No es Urtubey el que habla; por su boca se expresa una racionalidad que regula lo social -una racionalidad con que lo social se regula-. Él encarna de manera muy obvia, y bastante extrema, la regla del gobierno mediático-capitalista. Los cuerpos no saben; los cuerpos son leídos por el aparato; lo que manda es un saber sobre los cuerpos.
Ya cuando Marcos Peña -tanto más sutil y complejo que el gobernador peronista de Salta- dijo que se opone a la despenalización del aborto, exhibió -una vez más- la verdad de su concepción falsa de la vida. A las pibas muertas por la ilegalidad del aborto -asesinadas por dicha penalización- ni las menciona.
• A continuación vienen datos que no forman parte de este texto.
(** * HTTP *)
Record HttpOutcomeMetrics := MkOutcome {
  o_request_duration : option Handle;
  o_request_body_size : option Handle;
  o_response_body_size : option Handle }.
Definition new_with_labels sc (labels : Labels) m : HttpOutcomeMetrics * M :=
  let '(duration, m) := ok_of (histogram m sc "request_duration_seconds"
    "Duration of an HTTP server request in seconds" labels (Some DURATION_BUCKETS_SECONDS)) in
  let '(request, m) := ok_of (histogram m sc "request_body_size_bytes"
    "Size of an HTTP server request body in bytes" labels (Some BODY_SIZE_BUCKETS_BYTES)) in
  let '(response, m) := ok_of (histogram m sc "response_body_size_bytes"
    "Size of an HTTP server response body in bytes" labels (Some BODY_SIZE_BUCKETS_BYTES)) in
  (MkOutcome duration request response, m).
(** [HttpOutcomeMetrics::new] *)
Definition outcome_new sc (base_labels : Labels) (status : Z) m : HttpOutcomeMetrics * M :=
  let labels := sm_insert "http_response_status_code" (pretty status) base_labels in
  let labels := sm_insert "error_type" (if decide (500 ≤ status) then "http_server_error" else "") labels in
  new_with_labels sc labels m.

Record HttpRouteMetrics := MkRoute {
  r_method : string;
  r_route : string;
  r_active : option Handle;
  r_outcomes : gmap Z HttpOutcomeMetrics }.
(** [HttpRouteMetrics::new] *)
Definition route_new sc (base_labels : Labels) (method route : string) (statuses : list Z) m : HttpRouteMetrics * M :=
  let base_labels := sm_insert "http_route" route (sm_insert "http_request_method" method base_labels) in
  let '(active, m) := ok_of (gauge m sc "active_requests" "Number of active HTTP server requests" base_labels) in
  let '(outcomes, m) :=
    register_all (λ status m, let '(o, m) := outcome_new sc base_labels status m in ((status, o), m)) statuses m in
  (MkRoute method route active (collect_map outcomes), m).
(** [HttpRouteMetrics::outcome] *)
Definition route_outcome (r : HttpRouteMetrics) (status : Z) : outcome Empty_set HttpOutcomeMetrics :=
  match r_outcomes r !! status with
  | Some o => Ok o
  | None => match r_outcomes r !! 500 with Some o => Ok o | None => Panic end
  end.

(** [Method::as_str]; equal names are equal methods. *)
Definition method_as_str (m : Method) : string :=
  match m with
  | GET => "GET" | POST => "POST" | PUT => "PUT" | PATCH => "PATCH" | DELETE => "DELETE" | HEAD => "HEAD"
  | OPTIONS => "OPTIONS" | TRACE => "TRACE" | CONNECT => "CONNECT"
  end.
Record HttpServerMetrics := MkServer {
  s_enabled : bool;
  s_routes : gmap string (gmap string HttpRouteMetrics);
  s_fallback : HttpRouteMetrics }.
(** [HttpServerMetrics::new] *)
Definition add_route sc (base_labels : Labels) (acc : gmap string (gmap string HttpRouteMetrics) * M)
    (spec : HttpRouteMetricSpec) : gmap string (gmap string HttpRouteMetrics) * M :=
  let '(routes, m) := acc in
  let method := method_as_str (spec_method spec) in
  let '(r, m) := route_new sc base_labels method (spec_route spec) (spec_statuses spec) m in
  (<[method := <[spec_route spec := r]> (default ∅ (routes !! method))]> routes, m).
Definition server_new m (host : string) (port : Z) (specs : list HttpRouteMetricSpec) : HttpServerMetrics * M :=
  let sc := scope "http_server" [] in
  let base_labels := sm_extend [] [("url_scheme", "http"); ("server_address", host); ("server_port", pretty port)] in
  let '(routes, m1) := foldl (add_route sc base_labels) (∅, m) specs in
  let '(fallback, m2) := route_new sc base_labels "GET" "<unmatched>" HTTP_STATUS_CODES m1 in
  (MkServer (negb (is_noop m)) routes fallback, m2).
(** [HttpServerMetrics::route] *)
Definition server_route (s : HttpServerMetrics) (method route : string) : HttpRouteMetrics :=
  default (s_fallback s) (s_routes s !! method ≫= λ routes, routes !! route).

(** [observe_http_server_request] up to the handler, and after it. *)
Record HttpServerObservation := MkHttpObservation {
  ho_route : option HttpRouteMetrics;
  ho_request_body_size : option f64;
  ho_started_at : option Z }.
Definition on_active (g : M → Handle → M) m (r : option HttpRouteMetrics) : M :=
  match r ≫= r_active with Some h => g m h | None => m end.
Definition http_request_start (s : HttpServerMetrics) m (method route : string) (content_length : option f64) (now : Z) :
    HttpServerObservation * M :=
  let r := if s_enabled s then Some (server_route s method route) else None in
  (MkHttpObservation r (if s_enabled s then content_length else None) (if s_enabled s then Some now else None),
   on_active gauge_inc m r).
Definition http_request_end (o : HttpServerObservation) m (status : Z) (content_length : option f64) (now : Z) :
    outcome Empty_set M :=
  let m := on_active gauge_dec m (ho_route o) in
  match ho_route o, ho_started_at o with
  | Some r, Some started_at =>
      k ← route_outcome r status;
      let m := observe_opt m (o_request_duration k) (as_secs_f64 (elapsed now started_at)) in
      let m := match ho_request_body_size o with Some size => observe_opt m (o_request_body_size k) size | None => m end in
      Ok (match content_length with Some size => observe_opt m (o_response_body_size k) size | None => m end)
  | _, _ => Ok m
  end.

Record HttpClientMetrics := MkHttpClient {
  hc_enabled : bool;
  hc_outcomes : gmap Z HttpOutcomeMetrics;
  hc_transport_error : HttpOutcomeMetrics }.
(** [HttpClientMetrics::new]: [parsed] is the URL's host and its port or the
    known default. *)
Definition http_client_new m (method url : string) (parsed : option (option string * option Z)) : HttpClientMetrics * M :=
  let server_address := default "" (parsed ≫= fst) in
  let server_port := from_option pretty "" (parsed ≫= snd) in
  let labels := sm_extend []
    [("http_request_method", method); ("url_full", url); ("server_address", server_address);
     ("server_port", server_port); ("network_protocol_version", "")] in
  let sc := scope "http_client" [] in
  let '(outcomes, m1) := register_all (λ status m,
    let labels := sm_insert "error_type" "" (sm_insert "http_response_status_code" (pretty status) labels) in
    let '(o, m) := new_with_labels sc labels m in ((status, o), m)) HTTP_STATUS_CODES m in
  let error_labels := sm_insert "error_type" "transport_error" (sm_insert "http_response_status_code" "500" labels) in
  let '(transport_error, m2) := new_with_labels sc error_labels m1 in
  (MkHttpClient (negb (is_noop m)) (collect_map outcomes) transport_error, m2).
Record HttpClientObservation := MkClientObservation { co_started_at : option Z; co_request_body_size : Z }.
Definition http_client_start (c : HttpClientMetrics) (request_body_size now : Z) : HttpClientObservation :=
  MkClientObservation (if hc_enabled c then Some now else None) request_body_size.
Definition http_client_finish (c : HttpClientMetrics) (o : HttpClientObservation) m (status : option Z)
    (response_body_size : option Z) (error : bool) (now : Z) : outcome Empty_set M :=
  match co_started_at o with
  | None => Ok m
  | Some started_at =>
      k ← (if error then Ok (hc_transport_error c)
           else match status ≫= λ status, hc_outcomes c !! status with
                | Some k => Ok k
                | None => match hc_outcomes c !! 500 with Some k => Ok k | None => Panic end
                end);
      let m := observe_opt m (o_request_duration k) (as_secs_f64 (elapsed now started_at)) in
      let m := observe_opt m (o_request_body_size k) (f64_of_Z (co_request_body_size o)) in
      Ok (match response_body_size with Some size => observe_opt m (o_response_body_size k) (f64_of_Z size) | None => m end)
  end.

(** * gRPC *)
Definition register_durations sc (help method : string) m : gmap string (option Handle) * M :=
  let base_labels := sm_extend [] [("rpc_system_name", "grpc"); ("rpc_method", method)] in
  let '(durations, m) := register_all (λ status m,
    let '(h, m) := ok_of (histogram m sc "call_duration_seconds" help
      (sm_insert "rpc_response_status_code" status base_labels) (Some DURATION_BUCKETS_SECONDS)) in
    ((status, h), m)) GRPC_STATUS_NAMES m in
  (collect_map durations, m).
Record GrpcClientMetrics := MkGrpcClient { gc_enabled : bool; gc_durations : gmap string (option Handle) }.
Definition grpc_client_new m (method : string) : GrpcClientMetrics * M :=
  let '(durations, m1) := register_durations (scope "rpc_client" []) "Duration of a gRPC client call in seconds" method m in
  (MkGrpcClient (negb (is_noop m)) durations, m1).
Definition grpc_client_start (c : GrpcClientMetrics) (now : Z) : option Z := if gc_enabled c then Some now else None.
Definition grpc_client_observe (c : GrpcClientMetrics) m (status : string) (duration : f64) : M :=
  match gc_durations c !! grpc_status_name status with Some (Some h) => observe m h duration | _ => m end.
Definition grpc_client_finish (c : GrpcClientMetrics) (started_at : option Z) m (status : string) (now : Z) : M :=
  match started_at with
  | Some started_at => grpc_client_observe c m status (as_secs_f64 (elapsed now started_at))
  | None => m
  end.

Record GrpcMethodMetrics := MkMethod { gm_method : string; gm_durations : gmap string (option Handle) }.
Definition method_new sc (method : string) m : GrpcMethodMetrics * M :=
  let '(durations, m) := register_durations sc "Duration of a gRPC server call in seconds" method m in
  (MkMethod method durations, m).
Record GrpcServerMetrics := MkGrpcServer {
  gs_enabled : bool;
  gs_methods : gmap string GrpcMethodMetrics;
  gs_fallback : GrpcMethodMetrics }.
Definition grpc_server_new m (methods : list string) : GrpcServerMetrics * M :=
  let sc := scope "rpc_server" [] in
  let '(l, m1) := register_all (λ method m, let '(k, m) := method_new sc method m in ((method, k), m)) methods m in
  let '(fallback, m2) := method_new sc "<unmatched>" m1 in
  (MkGrpcServer (negb (is_noop m)) (collect_map l) fallback, m2).
(** [request.uri().path().trim_start_matches('/')] *)
Fixpoint trim_start_slash (path : list ascii) : list ascii :=
  match path with "/"%char :: path => trim_start_slash path | _ => path end.
Definition grpc_server_method (s : GrpcServerMetrics) (path : string) : GrpcMethodMetrics :=
  default (gs_fallback s) (gs_methods s !! String.string_of_list_ascii (trim_start_slash (String.list_ascii_of_string path))).
Definition method_observe (k : GrpcMethodMetrics) m (status : string) (duration : f64) : M :=
  match gm_durations k !! status with Some (Some h) => observe m h duration | _ => m end.
(** [GrpcCallObservation::finish] *)
Record GrpcCallObservation := MkCall { ca_metrics : option GrpcMethodMetrics; ca_started_at : option Z }.
Definition call_finish (o : GrpcCallObservation) m (status : string) (now : Z) : M :=
  match ca_metrics o, ca_started_at o with
  | Some k, Some started_at => method_observe k m (grpc_status_name status) (as_secs_f64 (elapsed now started_at))
  | _, _ => m
  end.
Aunque son “personas con derechos” de modo evidente, la ridícula y vil “elevación a estatuto ontológico de las posiciones en la escala de la desigualdad social” alcanza en ellas su grado máximo. Esas mujeres son el blanco perfecto de la degradación ontológico-política; porque es precisamente con el sojuzgamiento de las mujeres que comenzó a organizarse la desigualdad social.
La desigualdad es el mayor artificio, la triste mayor obra de la humanidad, y su piedra de toque es el sometimiento de las mujeres. ¿O no es con la potestad sobre el intercambio de mujeres entre clanes que nace la autoridad? El machismo y la jerarquía social comparten un mismo nudo iniciático. Por eso es posible la atroz ridiculez de equiparar mujeres -adolescentes, adultas- muertas, con embriones de seis semanas a los que se les interrumpe el desarrollo.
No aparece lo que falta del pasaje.